The use of power-law allometric models to predict leaf biomass from morphological measurements has precedent across several terrestrial plant taxa [23,25,56,61,62,63,64]. Panayotidis and Simboura (1989) [65] were among the first to study the relationship between leaf surface and biomass in Mediterranean seagrasses, suggesting that the allometric relationship investigated has general value for many species [65]. Other studies, such as Echavarria-Heras et al. (2011), followed up on this approach, using the length ratio as a tool to estimate leaf biomass in Zostera marina through an allometric model [58]. Giovannetti et al. (2008) [30], whose work initially inspired this study, were among the first to test this on P. oceanica leaves and also found a significant relationship between leaf area and weight in the Ligurian Sea using a linear regression. They acknowledged the limits of a linear approach in its capacity to account for seasonal and environmentally influenced biomass peaks, suggesting further mathematical modeling was needed [30].

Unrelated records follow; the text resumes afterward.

Lemma psychology_fold_bounds (triggers : list MentorTrigger) (start : Q) :
  let score := fold_left (fun score trigger =>
                            score - scoring_engine.deduction (m_pattern_type trigger))
                 triggers start in
  start - 15 * Qnat (List.length triggers) <= score /\
  score <= start - 5 * Qnat (List.length triggers).
Proof.
  revert start. induction triggers as [|t rest IH]; intros start; cbn [fold_left List.length].
  - change (Qnat 0) with 0. cbv zeta. lra.
  - specialize (IH (start - scoring_engine.deduction (m_pattern_type t))).
    cbv zeta in IH |- *.
    destruct (deduction_bounds (m_pattern_type t)) as [H5 H15].
    assert (Hn : Qnat (S (List.length rest)) == Qnat (List.length rest) + 1).
    { unfold Qnat. rewrite Nat2Z.inj_succ, <- Z.add_1_r, inject_Z_plus. reflexivity. }
    rewrite Hn. lra.
Qed.

(** X14. [compute_psychology_score] returns, and every trigger costs
    between 5 and 15 points: the score of n triggers lies between
    max(0, 100 - 15 n) and max(0, 100 - 5 n), so it is 0 from twenty
    triggers on, whatever their pattern types. *)
Theorem psychology_score_bounds (mentor_triggers : list MentorTrigger) :
  exists score,
    scoring_engine.compute_psychology_score mentor_triggers = Ret score /\
    Qmax 0 (100 - 15 * Qnat (List.length mentor_triggers)) <= score /\
    score <= Qmax 0 (100 - 5 * Qnat (List.length mentor_triggers)) /\
    ((20 <= List.length mentor_triggers)%nat -> score == 0).
Proof.
  unfold scoring_engine.compute_psychology_score. eexists. split; [reflexivity|].
  destruct (psychology_fold_bounds mentor_triggers 100) as [Hlo Hhi].
  cbv zeta in Hlo, Hhi. unfold clamp.
  set (score := fold_left _ mentor_triggers 100) in *. clearbody score.
  assert (Hn : 0 <= Qnat (List.length mentor_triggers)) by apply Qnat_nonneg.
  set (n := Qnat (List.length mentor_triggers)) in *.
  assert (H20 : (20 <= List.length mentor_triggers)%nat -> 20 <= n).
  { intros H. subst n. unfold Qnat. change 20 with (inject_Z 20).
    rewrite <- Zle_Qle. lia. }
  clearbody n.
  repeat apply conj.
  - apply Q.max_lub; [apply Q.le_max_l|].
    apply Q.max_le_iff. right. apply Q.min_glb; lra.
  - apply Q.max_lub; [apply Q.le_max_l|].
    apply Q.max_le_iff. right. eapply Qle_trans; [apply Q.le_min_r|exact Hhi].
  - intros H. specialize (H20 H). apply Qle_antisym.
    + apply Q.max_lub; [lra|]. eapply Qle_trans; [apply Q.le_min_r|lra].
    + apply Q.le_max_l.
Qed.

These limitations are addressed in the present study through the application of LMMs, which explicitly account for site-level variability as a random factor, enabling a more robust allometric characterization. Furthermore, the use of LMMs allowed for the comparison between sampling periods throughout this study. The absence of a significant interaction between the sampling period and the area indicates that the allometric relationship is not dependent on time. However, the significant effect of dataset as a fixed term indicates that for a given leaf area, biomass differs between sampling periods. This pattern suggests that environmental or temporal factors can affect the baseline biomass level between datasets without altering the underlying scaling mechanism. Considering the high concordance score (CCC = 0.915), the low prediction error observed during cross-validation and these results, the allometric model describes the relationship between P. oceanica leaf area and dry weight in a manner that accounts for spatial or temporal constraints, strengthening its value as a broadly applicable predictive tool.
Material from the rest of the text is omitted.